Another good friend is putting her skills to pretty use- I’ve linked her etsy store above, also- and I almost stepped on my knitting for the fourth time this week, and thus March is handcrafting month. It started out that way anyhow, at least in my dreams. I’ll be finishing the projects I’ve started, and definitely planning grand new ones. And you’ll get pictures. And I’ll get something to relax with, in between all the time I spend eating toast and being at work all the time.

Here’s the sustainability part of it, and it’s got very little to do with the environment, *gasp!*, handmade and repurposed bits aside. My life is unbalanced of late, and some knitting (and perhaps figuring out how to crochet, once and for all? and doing something with those 50 dead cds? and designing that shelf and wine-glass rack for our living room?) and quality time with my fingers busy and the rest of me relaxed is absolutely necessary. I alway have plans and project ideas in my head, and relegate them to last priority (pushy homework and greedy paychecks elbow their way to the top). There my clever plans fester and wilt my mind with their noxious fumes of wasted potential. In pursuit of world health, I will first look to my own: Sanity, meet our yarn collection! Shambles, begin.

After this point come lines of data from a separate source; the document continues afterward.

(* ===== verification/Sectionizer.v ===== *)
(** * Sections and chunks of a cleaned resume (crates/sectionizer)

    Lines with byte and character offsets, heading detection, heading-delimited
    sections, and the fallback that packs paragraphs into bounded chunks.
    Byte-range slicing that would panic is [None]. *)

From Stdlib Require Import ZArith String Sorted.
From stdpp Require Import prelude.
From S2P Require Import Prelude Float32 Text TextNormalizer.

Local Open Scope Z_scope.

Inductive SectionType :=
| Contact | Profile | Education | Experience | Project | Skill | Certificate | Other (name : str).

#[export] Instance SectionType_eq_dec : EqDecision SectionType.
Proof. solve_decision. Defined.

Definition DEFAULT_MAX_CHARS : Z := 1200.

Record SectionChunk := MkChunk {
  section_type : SectionType;
  order_no : Z;
  chunk_text : str;
  chunk_char_start : Z;
  chunk_char_end : Z;
  chunk_confidence : f32;
}.

(** [Sectionizer { max_chars }]; [with_max_chars] keeps it at least 1. *)
Definition with_max_chars (max_chars : Z) : Z := Z.max max_chars 1.

(** [n as u32]. *)
Definition as_u32 (n : Z) : Z := n `mod` 2 ^ 32.

(** ** Lines *)

Record IndexedLine := MkIndexed {
  ltext : str;
  lstart : Z;
  lend : Z;
  lchar_start : Z;
  lchar_end : Z;
}.

(** [str::split_inclusive('\n')]. *)
Fixpoint split_inclusive (s : str) : list str :=
  match s with
  | [] => []
  | c :: s =>
      if c =? 10 then [c] :: split_inclusive s
      else match split_inclusive s with
           | [] => [[c]]
           | w :: ws => (c :: w) :: ws
           end
  end.

Definition chars_count (s : str) : Z := Z.of_nat (length s).

(** The [for line in text.split_inclusive('\n')] loop; returns the lines and
    the final [start] and [char_start]. *)
Fixpoint indexed_lines_loop (text : str) (start char_start : Z) (pieces : list str)
    : option (list IndexedLine * Z * Z) :=
  match pieces with
  | [] => Some ([], start, char_start)
  | line :: pieces =>
      let raw_end := start + str_len line in
      let end_ := raw_end - (if ends_with [10] line then 1 else 0) in
      line_without_newline ← byte_slice text start end_;
      let char_end := char_start + chars_count line_without_newline in
      let indexed := MkIndexed line_without_newline start end_ char_start char_end in
      '(lines, final_start, final_char_start) ←
        indexed_lines_loop text raw_end (char_start + chars_count line) pieces;
      Some (indexed :: lines, final_start, final_char_start)
  end.

Definition indexed_lines (text : str) : option (list IndexedLine) :=
  '(lines, start, char_start) ← indexed_lines_loop text 0 0 (split_inclusive text);
  if (start <? str_len text) || is_empty text then
    rest ← byte_slice text start (str_len text);
    Some (lines ++
      [MkIndexed rest start (str_len text) char_start (char_start + chars_count rest)])
  else Some lines.

(** ** Headings *)

Definition contains_any (normalized : str) (needles : list str) : bool :=
  existsb (λ needle, contains needle normalized) needles.

(** ： ， 。 、 ； space and tab, besides ASCII punctuation. *)
Definition is_heading_trim (c : char) : bool :=
  is_ascii_punctuation c
  || existsb (Z.eqb c) [0xFF1A; 0xFF0C; 0x3002; 0x3001; 0xFF1B; 32; 9].

Definition normalize_heading (text : str) : str :=
  to_ascii_lowercase (trim_matches is_heading_trim (trim text)).

Definition heading_table : list (list str * SectionType) :=
  [([lit "contact"; lit "联系方式"; lit "联系"], Contact);
   ([lit "profile"; lit "summary"; lit "self"; lit "自我评价"; lit "个人简介"; lit "求职意向"],
    Profile);
   ([lit "education"; lit "教育"; lit "学校"; lit "学历"], Education);
   ([lit "project"; lit "项目"], Project);
   ([lit "experience"; lit "工作经历"; lit "工作经验"; lit "经历"], Experience);
   ([lit "skill"; lit "skills"; lit "技能"; lit "技术栈"], Skill);
   ([lit "certificate"; lit "certification"; lit "证书"; lit "认证"; lit "资格"], Certificate)].

(** The [if contains_any .. else if ..] chain. *)
Fixpoint first_heading (normalized : str) (table : list (list str * SectionType))
    : option SectionType :=
  match table with
  | [] => None
  | (needles, section_type) :: table =>
      if contains_any normalized needles then Some section_type
      else first_heading normalized table
  end.

Definition detect_heading (text : str) : option SectionType :=
  if contains [124] text then None
  else
    let normalized := normalize_heading text in
    if is_empty normalized || (40 <? str_len normalized) then None
    else first_heading normalized heading_table.
(* ===== verification/Redaction.v ===== *)
(** * Redaction of contact values (crates/privacy/src/redaction.rs)

    [redact_contact_values] replaces e-mail addresses, phone numbers, WeChat names and
    local paths by placeholders.  Each of its five patterns is guarded by a cheap scan,
    so that text without a signal never reaches the regular-expression engine.  The
    patterns are syntax ([re]) with their meaning ([ends]); the engine that rewrites a
    text is the class [RegexEngine], and the Unicode tables it consults are
    [RegexTables]. *)

From Stdlib Require Import ZArith String.
From stdpp Require Import prelude list_numbers.
From S2P Require Import Prelude Text.

Local Open Scope Z_scope.

(** ** Patterns *)

(** The members of a character class: a range, [\d], [\s] and [\S]. *)
Inductive item := Range (a b : char) | Digit | Space | NonSpace.

(** [Cls i] is a class, read without case when [i] holds; [Bound a] is [\b], over ASCII
    word characters when [a] holds; [Rep r lo hi] is a greedy repetition. *)
Inductive re :=
| Eps
| Cls (ignore_case : bool) (items : list item)
| Seq (r s : re)
| Alt (r s : re)
| Rep (r : re) (lo : nat) (hi : option nat)
| Bound (ascii : bool).

(** Decimal digits ([\d]), word characters ([\w]) and simple case folding. *)
Class RegexTables := {
  re_digit : char → bool;
  re_word : char → bool;
  fold_eq : char → char → bool;
}.

(** What the Unicode tables say of ASCII and of CJK ideographs: only [k] and [s] have
    case variants outside ASCII, other ASCII characters and ideographs have none. *)
Class RegexTablesLaws `{RegexTables} : Prop := {
  re_digit_ascii c : 0 ≤ c < 128 → re_digit c = is_ascii_digit c;
  fold_letter c d : is_ascii_lowercase c = true → c ≠ 107 → c ≠ 115 →
    fold_eq c d = true → char_to_ascii_lowercase d = c;
  fold_caseless c d : 0 ≤ c < 128 → is_ascii_alphabetic c = false → fold_eq c d = true → d = c;
  fold_cjk c d : is_cjk c = true → fold_eq c d = true → d = c;
}.

Section patterns.
Context `{RegexTables}.

Definition item_has (ignore_case : bool) (c : char) (i : item) : bool :=
  match i with
  | Range a b =>
      ((a <=? c) && (c <=? b)) || (ignore_case && existsb (λ d, fold_eq d c) (seqZ a (b - a + 1)))
  | Digit => re_digit c
  | Space => is_whitespace c
  | NonSpace => negb (is_whitespace c)
  end.

Definition class_has (ignore_case : bool) (items : list item) (c : char) : bool :=
  existsb (item_has ignore_case c) items.

(** [[0-9A-Za-z_]], and the Unicode word characters. *)
Definition word_char (ascii : bool) (c : char) : bool :=
  if ascii then is_ascii_alphanumeric c || (c =? 95) else re_word c.

Definition on_boundary (ascii : bool) (prev : option char) (s : str) : bool :=
  xorb (from_option (word_char ascii) false prev) (from_option (word_char ascii) false (hd_error s)).

(** A place in the text: the character before it and what follows. *)
Definition place : Type := option char * str.

Fixpoint repeat_ends (step : place → list place) (lo fuel : nat) (p : place) : list place :=
  match fuel with
  | O => if Nat.eqb lo 0 then [p] else []
  | S fuel =>
      (p' ← step p; repeat_ends step (pred lo) fuel p') ++ (if Nat.eqb lo 0 then [p] else [])
  end.

(** The places at which a match that starts at a place can end, the preferred first. *)
Fixpoint ends (r : re) (p : place) : list place :=
  match r with
  | Eps => [p]
  | Cls ignore_case items =>
      match p.2 with
      | c :: s => if class_has ignore_case items c then [(Some c, s)] else []
      | [] => []
      end
  | Seq r s => p' ← ends r p; ends s p'
  | Alt r s => ends r p ++ ends s p
  | Rep r lo hi => repeat_ends (ends r) lo (default (lo + length p.2)%nat hi) p
  | Bound ascii => if on_boundary ascii p.1 p.2 then [p] else []
  end.

(** [Regex::is_match]: some place of the text starts a match. *)
Fixpoint search (r : re) (prev : option char) (s : str) : bool :=
  negb (match ends r (prev, s) with [] => true | _ => false end)
  || match s with
     | [] => false
     | c :: s => search r (Some c) s
     end.

Definition is_match (r : re) (text : str) : bool := search r None text.
End patterns.

(** [Regex::replace_all]: [Some] is [Cow::Owned], [None] is [Cow::Borrowed]. *)
Class RegexEngine := {
  engine_tables :: RegexTables;
  replace_all : re → str → str → option str;
}.

(** A text cut into kept pieces and matches. *)
Inductive piece := Keep (s : str) | Cut (s : str).
Definition before_cut (p : piece) : str := match p with Keep s | Cut s => s end.
Definition after_cut (replacement : str) (p : piece) : str :=
  match p with Keep s => s | Cut _ => replacement end.
(** A prepared generation becomes active exactly when the metadata publishes
    it.  When the head's key is the prepared one, the query runs on the prepared
    readers without opening anything and they become the cached pair; while the
    head is neither the cached nor the prepared generation, queries are refused
    and nothing changes. *)
Theorem prepared_generation_protocol {T} env (op : QueryScope → result T SearchRuntimeErrorCode)
    s p h key :
  query_starts env s h key → pending_generation s = Some p →
  fulltext_cached key s && vector_cached key s = false →
  with_query env op s
  = if prepared_matches key p
    then (set_caches (set_pending s None) (Some (prepared_fulltext p)) (Some (prepared_vector p)),
          finish env (op (MkScope
            (MkLexicalScope (MkMetadataSnapshot (env_connection env) h)
               (ft_index (prepared_fulltext p)))
            (vg_reader (prepared_vector p)))))
    else (s, Err Unavailable).
Proof.
  intros HQ Hp Hc. rewrite (with_query_run env op s h key HQ). destruct HQ as (_ & _ & _ & _ & Hk).
  unfold query_body. cbn [head connection]. rewrite Hk. unfold adopt_pending_generation.
  rewrite Hc, Hp. destruct (prepared_matches key p) eqn:Em; [|done].
  unfold prepared_matches in Em. bools.
  unfold fulltext_cached, vector_cached. destruct s; cbn [step_bind set_pending set_caches fulltext_cache vector_cache].
  rewrite !bool_decide_true by done. done.
Qed.

(** ** Lexical queries and the composite cache *)

(** Everything the generation of [key] needs opens and validates. *)
Definition healthy (env : Env) (s : QueryCoordinator) (key : CacheKey) : Prop := ∃ h ps f v,
  query_starts env s h key ∧ env_commits env = true ∧
  audit_active_projection (env_connection env) h = Ok ps ∧
  validate_fulltext_generation env (MkMetadataSnapshot (env_connection env) h)
    (fulltext_root s) key ps = Ok f ∧
  validate_vector_generation env (MkMetadataSnapshot (env_connection env) h)
    (vector_root s) key ps = Ok v.

Definition cold (s : QueryCoordinator) : Prop :=
  fulltext_cache s = None ∧ vector_cache s = None ∧ pending_generation s = None.

(** Exactly one of the two caches holds the generation. *)
Definition half_open (key : CacheKey) (s : QueryCoordinator) : Prop :=
  pending_generation s = None ∧
  ((fulltext_cached key s = true ∧ vector_cache s = None) ∨
   (fulltext_cache s = None ∧ vector_cached key s = true)).

Definition same_roots (s s' : QueryCoordinator) : Prop :=
  fulltext_root s' = fulltext_root s ∧ vector_root s' = vector_root s.

(** On a half-open state a composite query clears both caches and refreshes only
    the stale one. *)
Lemma half_open_query {T} env (op : QueryScope → result T SearchRuntimeErrorCode) s key :
  healthy env s key → half_open key s →
  (with_query env op s).2 = Err Integrity ∧
  half_open key (with_query env op s).1 ∧ same_roots s (with_query env op s).1.
Proof.
  intros (h & ps & f & v & HQ & Hc & Ha & Hf & Hv) (Hp & Hh).
  rewrite (with_query_run env op s h key HQ). destruct HQ as (_ & _ & _ & _ & Hk).
  pose proof (validate_fulltext_generation_ok _ _ _ _ _ _ Hf) as (_ & _ & Kf & _).
  pose proof (validate_vector_generation_ok _ _ _ _ _ _ Hv) as (_ & _ & Kv & _).
  unfold query_body. cbn [head connection]. rewrite Hk. unfold adopt_pending_generation.
  rewrite Hp. unfold validated_active_projections. cbn [connection head]. rewrite Ha.
  destruct s as [dd fr vr fc vc pg pf]. cbn in Hp, Hf, Hv. subst pg.
  unfold fulltext_cached, vector_cached in *.
  destruct Hh as [[H1 H2]|[H1 H2]]; cbn in H1, H2; [subst vc|subst fc].
  - destruct fc as [c|]; [|discriminate H1].
    cbn [fulltext_cache vector_cache andb step_bind pending_generation]. rewrite H1.
    cbn [andb negb orb step_bind fulltext_cache vector_cache map_err result_bind set_caches].
    rewrite ?H1. cbn [negb orb step_bind].
    unfold refresh_vector. cbn [vector_root fulltext_cache set_caches]. rewrite Hv. cbn.
    split_and!; [done|split; [done|]|done]. right. unfold vector_cached. cbn.
    by rewrite bool_decide_true.
  - destruct vc as [c|]; [|discriminate H2].
    cbn [fulltext_cache vector_cache andb step_bind pending_generation negb orb map_err
         result_bind set_caches].
    unfold refresh_fulltext. cbn [fulltext_root vector_cache set_caches]. rewrite Hf.
    cbn [step_bind set_caches]. rewrite H2. cbn.
    split_and!; [done|split; [done|]|done]. left. unfold fulltext_cached. cbn.
    by rewrite bool_decide_true.
Qed.
(* ===== verification/QueryRuntime.v ===== *)
(** * Search execution (crates/daemon, query_runtime.rs and search_contract.rs)

    One search request: prepare the query embedding, run the lexical or the
    composite pass inside the coordinator, fuse both recalls, hydrate and fold
    the candidates.  The embedding worker and the regular-expression engine of the
    redaction are parameters; what the cancellation flag and the deadline answer at
    each of their checks is the [Clock] argument.  [None] is a Rust panic. *)

From Stdlib Require Import ZArith String Sorted.
From stdpp Require Import prelude.
From S2P Require Import Redaction.
From S2P Require Import Prelude Collections Float32 Text Identity Query Filters Fusion.
From S2P Require Import SearchMetadata Coordinator QueryScope.

Local Open Scope Z_scope.

(** ** Requests *)

Inductive DaemonSearchMode := ModeFullText | ModeSemantic | ModeHybrid.

#[export] Instance DaemonSearchMode_eq_dec : EqDecision DaemonSearchMode.
Proof. solve_decision. Defined.

Record DaemonSearchArgs := MkArgs {
  args_query : str;
  args_mode : DaemonSearchMode;
  args_top_k : Z;
  args_filter : SearchProjectionFilter;
}.

Definition mode_parse (value : str) : option DaemonSearchMode :=
  str_match value
    [([lit "fulltext"; lit "keyword"], ModeFullText);
     ([lit "semantic"], ModeSemantic);
     ([lit "hybrid"], ModeHybrid)].

Definition response_label (self : DaemonSearchMode) : str :=
  match self with
  | ModeFullText => lit "keyword"
  | ModeSemantic => lit "semantic"
  | ModeHybrid => lit "hybrid"
  end.

(** The places where cancellation and deadline are looked at. *)
Inductive CheckPoint :=
| AfterPrepare | PassStart | AfterFullText | PassEnd.

Record Clock := MkClock {
  is_cancelled : CheckPoint → bool;
  expired : CheckPoint → bool;
  (** [deadline.remaining_ms()] when the embedding starts. *)
  remaining_ms : option Z;
}.

(** ** File names *)

Definition SEARCH_RESULT_FILE_NAME_MAX_BYTES : Z := 160.

(** [while !value.is_char_boundary(end) { end -= 1 }]; the start of the text is
    a boundary, so [end] is enough fuel. *)
Fixpoint boundary_before (value : str) (fuel : nat) (end_ : Z) : Z :=
  match byte_take value end_, fuel with
  | None, S fuel => boundary_before value fuel (end_ - 1)
  | _, _ => end_
  end.

(** The slice panics off a boundary. *)
Definition truncate_utf8_bytes (value : str) (max_bytes : Z) : option str :=
  if str_len value <=? max_bytes then Some value
  else
    let end_ := Z.max 0 (max_bytes - str_len (lit "...")) in
    let end_ := boundary_before value (Z.to_nat end_) end_ in
    kept ← byte_take value end_;
    Some (kept ++ lit "...").

Definition redact_search_file_name `{RegexEngine} (value : str) : option str :=
  let compact := join [32] (split_whitespace value) in
  let redacted := cow_str (redact_contact_values compact) in
  truncate_utf8_bytes redacted SEARCH_RESULT_FILE_NAME_MAX_BYTES.

(** ** Outcomes *)

Record SearchHit := MkSearchHit {
  sh_rank : Z;
  sh_selection : SearchSelection;
  sh_file_name : str;
  sh_snippet : str;
}.

Record CompletedSearch := MkCompleted {
  completed_epoch : Z;
  completed_hits : list SearchHit;
  partial_reasons : list str;
}.

Inductive SearchExecutionOutcome :=
| Complete (search : CompletedSearch)
| Cancelled (visible_epoch : Z)
| DeadlineExceeded (search : CompletedSearch).

Inductive QueryFailure :=
| FBadRequest | FIntegrity | FSemanticDisabled | FSelectionTooLarge | FUnavailable.

Definition map_runtime_error (error : SearchRuntimeErrorCode) : QueryFailure :=
  match error with
  | Unavailable => FUnavailable
  | Integrity => FIntegrity
  | SemanticDisabled => FSemanticDisabled
  | SelectionTooLarge => FSelectionTooLarge
  | InvalidRequest => FBadRequest
  end.

Inductive PreparedSemantic :=
| NotRequested
| SemReady (model_id : str) (dimension : Z) (query : SemanticQueryVector)
| SemRuntimeUnavailable.

Inductive QueryPass :=
| PassComplete (search : CompletedSearch)
| PassCancelled (visible_epoch : Z)
| PassDeadlineExceeded (search : CompletedSearch)
| PassSemanticDisabled
| PassSemanticContractMismatch
| PassSemanticRuntimeUnavailable.

Record RankedCandidate := MkCandidate {
  rc_projection : ActiveSearchProjection;
  rc_score : f32;
  rc_file_name : str;
  rc_snippet : str;
}.

(** ** The query embedding *)

Inductive EmbeddingError :=
| EInvalidDimension | EInvalidRequest | EWorkerUnavailable | EEngineFailed | EOverloaded
| ECancelled | ETimeout | EBudgetExceeded (limit actual : Z) | ETextBudgetExceeded (limit actual : Z).

(** A timeout is reported as an unavailable runtime whether or not the deadline
    was the limit, so [deadline_limited] has no effect of its own.

    The resident client: query text, text budget and timeout to vectors. *)
Record SearchRuntimeConfig := MkConfig {
  resident_embedding : option (str → Z → Z → result (list (list f32)) EmbeddingError);
  embedding_model_id : option str;
  embedding_dimension : option Z;
  embedding_timeout_ms : Z;
}.
Lemma serve_task_total s e task :
  timely e task →
  ∃ s', serve_task spec s e task = Some s' ∧ sv_shutdown s' = sv_shutdown s.
Proof.
  intros (Hb & Ha & Hc & HE). unfold serve_task.
  assert (∃ s1, (match sv_child s with
                 | Some _ => Some s
                 | None => respawn spec (set_status s StatusRestarting) (turn_spawn_before e)
                 end) = Some s1 ∧ sv_shutdown s1 = sv_shutdown s) as (s1 & -> & <-).
  { destruct (sv_child s); [by eexists|].
    destruct (respawn_total (set_status s StatusRestarting) _ Hb) as (s1 & -> & Hs1). by eexists. }
  destruct (sv_child s1) as [child|]; [|by eexists].
  destruct (execute_task_total s1 child task (saturated_micros (turn_queue_wait_us e)) _ Hc HE)
    as (s2 & child' & answer & -> & <-).
  destruct answer as [ans|err]; [by eexists|].
  cbn [sv_shutdown send_answer set_status set_child].
  destruct (sv_shutdown s2) eqn:Esd; [by eexists|].
  destruct (respawn_total (send_answer (set_status (set_child s2 None) StatusRestarting)
    (MkSent task (Some (child_id child)) (Some (sv_next_request_id s1)) (Err err))) _ Ha)
    as (s3 & -> & Hs3). exists s3. by rewrite Hs3.
Qed.

Lemma run_turn_progress s e task rest :
  sv_wf s → sv_shutdown s = false → queued s = task :: rest → timely e task →
  ∃ s', run_turn spec s e = Some s' ∧ sv_wf s' ∧ sv_shutdown s' = false
        ∧ queued s' = rest ∧ sent_ids (sv_sent s') = sent_ids (sv_sent s) ++ [task_id task].
Proof.
  intros Hwf Hsd Hq Htime. unfold run_turn. rewrite Hsd.
  pose proof (next_task_queued s (turn_late e)) as Hn. rewrite Hq in Hn.
  destruct Hn as (s1 & Hn & Hq1). rewrite Hn.
  apply next_task_spec in Hn as (Hwf1 & Hs1 & Hsd1 & _); [|done|done].
  destruct (cancellation_error _ _ _) as [flag [err|]] eqn:Ec.
  - eexists; split; [done|]. cbn. unfold sent_ids. rewrite map_app, Hs1. split_and!; try done.
    destruct Hwf1 as (Hc & Hst & Hch). split_and!; [by apply core_send|done|].
    intros c Hcc. cbn in *. destruct (Hch c Hcc) as [Hlt Hok]. split; [done|].
    intros y [Hy|Hy%list_elem_of_singleton]%elem_of_app; [by apply Hok|]. subst y. intros [[=] _].
  - destruct (serve_task_total s1 e task Htime) as (s' & Hs' & Hsd').
    rewrite Hs'. apply serve_task_spec in Hs' as (x & Hx & Hs & Hi & Hb & Hwf'); [|done].
    eexists; split; [done|]. split_and!; [done|congruence| |].
    + unfold queued in *. by rewrite Hi, Hb.
    + rewrite Hs, Hs1. unfold sent_ids. rewrite map_app. cbn. by rewrite Hx.
Qed.

Fixpoint run_turns s (es : list TurnEnv) : option (Supervisor W) :=
  match es with
  | [] => Some s
  | e :: es => match run_turn spec s e with Some s' => run_turns s' es | None => None end
  end.

(** C9: In every run of the supervisor, shutdown included, each accepted batch is exactly
    once queued, answered, or dropped unanswered with the receivers when [run] ends.
    Every successful answer has one vector per input of its batch, in order, of the
    configured model and dimension with finite values only.  A client finds its own
    answer on its channel, or [WorkerUnavailable] for a dropped batch, and nothing only
    while its batch is queued.  Batches are dropped only by a requested shutdown; then
    nothing stays queued and every further batch is refused. *)
Theorem resident_answers_match acc s :
  run acc s →
  NoDup acc ∧ acc ≡ₚ task_ids s ++ sent_ids (sv_sent s) ++ dropped_ids s
  ∧ Forall (answer_ok spec) (sv_sent s)
  ∧ (∀ id, id ∈ acc →
       match response s id with
       | Some a => delivered s id a
       | None => id ∈ task_ids s ∧ sv_ended s = false
       end)
  ∧ (if sv_ended s
     then sv_shutdown s = true ∧ queued s = []
          ∧ ∀ id priority inputs budget timeout_ms now,
              ∃ e, enqueue_batch s id priority inputs budget timeout_ms now = (s, Err e)
     else sv_dropped s = []).
Proof.
  intros Hr. apply run_wf in Hr as (([] & _) & [Hnd Hp] & Hok). split_and!; [done..| |].
  - intros id Hid. pose proof (response_delivered s id) as Hd. destruct (response s id); [done|].
    destruct Hd as [Hd1 Hd2]. assert (id ∈ task_ids s) as Hq by (rewrite Hp in Hid; set_solver).
    split; [done|]. unfold channels_ok in Hok. destruct (sv_ended s); [|done].
    destruct Hok as [_ Hq']. unfold task_ids in Hq. rewrite Hq' in Hq. by apply not_elem_of_nil in Hq.
  - unfold channels_ok in Hok. destruct (sv_ended s) eqn:He; [|done]. destruct Hok. split_and!; [done..|].
    intros. by apply enqueue_after_end.
Qed.

(** In every run a process that failed a request never serves another one, the published
    status is ready exactly while a process is up (outside shutdown), and the queues
    stay within their capacities. *)
Theorem resident_failures_isolated acc s :
  run acc s →
  isolated (sv_sent s)
  ∧ (∀ c x, sv_child s = Some c → x ∈ sv_sent s → ¬ failed_by (child_id c) x)
  ∧ (sv_child s ≠ None → sv_status s = StatusReady)
  ∧ (sv_child s = None → sv_shutdown s = false → sv_status s = StatusUnavailable)
  ∧ Z.of_nat (length (sv_interactive s)) ≤ INTERACTIVE_QUEUE_CAPACITY
  ∧ Z.of_nat (length (sv_background s)) ≤ BACKGROUND_QUEUE_CAPACITY.
Proof.
  intros Hr. apply run_wf in Hr as (([] & Hst & Hch) & _ & _). unfold status_ok in Hst.
  split_and!; try done.
  - intros c x Hc. by apply Hch.
  - by destruct (sv_child s).
  - intros Hc Hsd. rewrite Hc, Hsd in Hst. naive_solver.
Qed.

(** C29: Every queued batch is answered: after as many turns as there are queued batches,
    whatever the child does, all of them have been answered in queue order, interactive
    ones first, provided the clock passes their deadlines and nobody shuts down. *)
Theorem resident_progress acc s (es : list TurnEnv) :
  run acc s → sv_shutdown s = false →
  length es = length (queued s) →
  (∀ e task, e ∈ es → task ∈ queued s → timely e task) →
  ∃ s', run_turns s es = Some s' ∧ queued s' = []
        ∧ sent_ids (sv_sent s') = sent_ids (sv_sent s) ++ task_ids s.
Proof.
  intros Hr. apply run_wf in Hr as [Hwf _]. clear acc. revert s Hwf.
  induction es as [|e es IH]; intros s Hwf Hsd Hl Ht; unfold task_ids;
    destruct (queued s) as [|task rest] eqn:Hq; try done; cbn [run_turns].
  - exists s. by rewrite app_nil_r.
  - destruct (run_turn_progress s e task rest Hwf Hsd Hq) as (s1 & -> & Hwf1 & Hsd1 & Hq1 & Hs1).
    { apply Ht; set_solver. }
    destruct (IH s1 Hwf1 Hsd1) as (s2 & -> & Hq2 & Hs2).
    { rewrite Hq1. cbn in Hl. lia. }
    { intros e' t He' Ht'. apply Ht; [set_solver|]. rewrite Hq1 in Ht'. set_solver. }
    exists s2. split_and!; [done|done|]. rewrite Hs2, Hs1. unfold task_ids. rewrite Hq1.
    by rewrite <- (assoc_L (++)).
Qed.
End runs.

Handmade update: Have all the necessary fabric for the Weighted Companion Cube. Gentleman Friend is rejoicing. Found an empty bobbin and the instructions for my nemesis, machine bobbin winding, and I can already smell victory (no lie like the cake, I hope.)

Six Month Summary

As of March 5th, this blog was six months old. As of September, I’ve started packing my own lunches, biking to work (when I wasn’t riding the bus), made a shopping bag and “audited” my plastic use, tried out some resolutions to make my holiday season sustainable, culled my belongings, and attempted composting a few times- all in an effort to live better, whatever that means. Biking and culling were the biggest successes. I haven’t started a good composting culture yet, and I have still have an odd relationship with plastics.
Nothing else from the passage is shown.